§ **PROBLEM DESCRIPTION**: Transcribe the entries below exactly.
START RECORDS PROVIDED
(** Those of an effect that is not executing are closed. *)
Lemma settled_closed db id r :
  journal_ok db -> ed_effects db !! id = Some r -> fr_state r = StateUnknown ->
  (external_claim (fr_authorization_id r) = false ->
    forall g, ed_grants db !! fr_authorization_id r = Some g -> gr_state g <> "inflight")
  /\ (forall d, ed_dispatches db !! fr_authorization_id r = Some d -> dp_outcome d <> "executing").
Proof.
  intros Hok Hr Hs. destruct (jo_effect _ Hok id r Hr) as (d & Hd & Hda); [by rewrite Hs|].
  destruct (jo_dispatch _ Hok _ _ Hd) as (r' & Hr' & _ & _ & Hex & Ho & Hg).
  rewrite Hda Hr in Hr'. injection Hr' as <-.
  assert (Hne : dp_outcome d <> "executing") by (intros H%Hex; by rewrite Hs in H).
  rewrite bool_decide_eq_false_2 // in Hg. split.
  - intros Hx g' Hg'. destruct (Hg Hx) as (g & Hg0 & Hgs). rewrite Hg0 in Hg'. injection Hg' as <-.
    rewrite Hgs. intros Hi. rewrite Hi in Ho. clear -Ho. set_solver.
  - intros d' Hd'. rewrite Hd in Hd'. by injection Hd' as <-.
Qed.

Lemma finish_grant_open id o f db g :
  ed_grants db !! id = Some g -> gr_state g = "inflight" ->
  exists g', finished_grant o g g'
    /\ finish_grant id o f db = (set_grants db (<[id := g']> (ed_grants db)), 1%nat).
Proof.
  intros Hg Hs. unfold finish_grant. rewrite Hg bool_decide_eq_true_2 //.
  eexists. by split; [|reflexivity].
Qed.

Lemma finish_dispatch_open id o f db d :
  ed_dispatches db !! id = Some d -> dp_outcome d = "executing" ->
  exists d', dp_action_id d' = dp_action_id d /\ dp_outcome d' = o
    /\ finish_dispatch id o f db = set_dispatches db (<[id := d']> (ed_dispatches db)).
Proof.
  intros Hd Hs. unfold finish_dispatch. rewrite Hd bool_decide_eq_true_2 //.
  eexists. by split_and!; [| |reflexivity].
Qed.

(** What the closing of a permission does to the table. *)
Lemma finish_grant_closes id o f db :
  (exists g g', ed_grants db !! id = Some g /\ finished_grant o g g'
     /\ (finish_grant id o f db).1 = set_grants db (<[id := g']> (ed_grants db)))
  \/ (forall g, ed_grants db !! id = Some g -> gr_state g <> "inflight")
     /\ (finish_grant id o f db).1 = db.
Proof.
  unfold finish_grant. destruct (ed_grants db !! id) as [g|]; [|by right].
  case_bool_decide as Hs; [|right; split; [by intros ? [= <-]|done]].
  left. eexists g, _. split_and!; [done| |reflexivity]. by split.
Qed.

Lemma close_unknown_open env n id f db db' u d :
  close_unknown env n id f db = (db', Ok u) ->
  external_claim id = true \/ (exists g, ed_grants db !! id = Some g /\ gr_state g = "inflight") ->
  ed_dispatches db !! id = Some d -> dp_outcome d = "executing" ->
  closes_grant db db' id "unknown" /\ ed_effects db' = ed_effects db /\ ed_evidence db' = ed_evidence db
  /\ exists d', dp_action_id d' = dp_action_id d /\ dp_outcome d' = "unknown"
       /\ ed_dispatches db' = <[id := d']> (ed_dispatches db).
Proof.
  unfold close_unknown. intros H1 Hg Hd Hds. apply fx_stmt_Ok in H1 as [_ H1].
  apply fx_stmt_Ok in H1 as [_ H1]. injection H1 as <- _.
  destruct (finish_grant_closes id "unknown" f db) as [(g & g' & Hg0 & Hg' & ->)|[Hno ->]].
  - destruct (finish_dispatch_open id "unknown" f (set_grants db (<[id := g']> (ed_grants db))) d Hd Hds)
      as (d' & Hda & Hdo & ->). split_and!; [|done|done|by exists d']. left. by exists g, g'.
  - destruct (finish_dispatch_open id "unknown" f db d Hd Hds) as (d' & Hda & Hdo & ->).
    split_and!; [|done|done|by exists d']. right. split; [|done].
    destruct Hg as [?|(g & Hg & Hs)]; [done|by destruct (Hno g Hg)].
Qed.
END RECORDS PROVIDED
§ **ANSWER SECTION**:
(** Those of an effect that is not executing are closed. *)
Lemma settled_closed db id r :
  journal_ok db -> ed_effects db !! id = Some r -> fr_state r = StateUnknown ->
  (external_claim (fr_authorization_id r) = false ->
    forall g, ed_grants db !! fr_authorization_id r = Some g -> gr_state g <> "inflight")
  /\ (forall d, ed_dispatches db !! fr_authorization_id r = Some d -> dp_outcome d <> "executing").
Proof.
  intros Hok Hr Hs. destruct (jo_effect _ Hok id r Hr) as (d & Hd & Hda); [by rewrite Hs|].
  destruct (jo_dispatch _ Hok _ _ Hd) as (r' & Hr' & _ & _ & Hex & Ho & Hg).
  rewrite Hda Hr in Hr'. injection Hr' as <-.
  assert (Hne : dp_outcome d <> "executing") by (intros H%Hex; by rewrite Hs in H).
  rewrite bool_decide_eq_false_2 // in Hg. split.
  - intros Hx g' Hg'. destruct (Hg Hx) as (g & Hg0 & Hgs). rewrite Hg0 in Hg'. injection Hg' as <-.
    rewrite Hgs. intros Hi. rewrite Hi in Ho. clear -Ho. set_solver.
  - intros d' Hd'. rewrite Hd in Hd'. by injection Hd' as <-.
Qed.

Lemma finish_grant_open id o f db g :
  ed_grants db !! id = Some g -> gr_state g = "inflight" ->
  exists g', finished_grant o g g'
    /\ finish_grant id o f db = (set_grants db (<[id := g']> (ed_grants db)), 1%nat).
Proof.
  intros Hg Hs. unfold finish_grant. rewrite Hg bool_decide_eq_true_2 //.
  eexists. by split; [|reflexivity].
Qed.

Lemma finish_dispatch_open id o f db d :
  ed_dispatches db !! id = Some d -> dp_outcome d = "executing" ->
  exists d', dp_action_id d' = dp_action_id d /\ dp_outcome d' = o
    /\ finish_dispatch id o f db = set_dispatches db (<[id := d']> (ed_dispatches db)).
Proof.
  intros Hd Hs. unfold finish_dispatch. rewrite Hd bool_decide_eq_true_2 //.
  eexists. by split_and!; [| |reflexivity].
Qed.

(** What the closing of a permission does to the table. *)
Lemma finish_grant_closes id o f db :
  (exists g g', ed_grants db !! id = Some g /\ finished_grant o g g'
     /\ (finish_grant id o f db).1 = set_grants db (<[id := g']> (ed_grants db)))
  \/ (forall g, ed_grants db !! id = Some g -> gr_state g <> "inflight")
     /\ (finish_grant id o f db).1 = db.
Proof.
  unfold finish_grant. destruct (ed_grants db !! id) as [g|]; [|by right].
  case_bool_decide as Hs; [|right; split; [by intros ? [= <-]|done]].
  left. eexists g, _. split_and!; [done| |reflexivity]. by split.
Qed.

Lemma close_unknown_open env n id f db db' u d :
  close_unknown env n id f db = (db', Ok u) ->
  external_claim id = true \/ (exists g, ed_grants db !! id = Some g /\ gr_state g = "inflight") ->
  ed_dispatches db !! id = Some d -> dp_outcome d = "executing" ->
  closes_grant db db' id "unknown" /\ ed_effects db' = ed_effects db /\ ed_evidence db' = ed_evidence db
  /\ exists d', dp_action_id d' = dp_action_id d /\ dp_outcome d' = "unknown"
       /\ ed_dispatches db' = <[id := d']> (ed_dispatches db).
Proof.
  unfold close_unknown. intros H1 Hg Hd Hds. apply fx_stmt_Ok in H1 as [_ H1].
  apply fx_stmt_Ok in H1 as [_ H1]. injection H1 as <- _.
  destruct (finish_grant_closes id "unknown" f db) as [(g & g' & Hg0 & Hg' & ->)|[Hno ->]].
  - destruct (finish_dispatch_open id "unknown" f (set_grants db (<[id := g']> (ed_grants db))) d Hd Hds)
      as (d' & Hda & Hdo & ->). split_and!; [|done|done|by exists d']. left. by exists g, g'.
  - destruct (finish_dispatch_open id "unknown" f db d Hd Hds) as (d' & Hda & Hdo & ->).
    split_and!; [|done|done|by exists d']. right. split; [|done].
    destruct Hg as [?|(g & Hg & Hs)]; [done|by destruct (Hno g Hg)].
Qed.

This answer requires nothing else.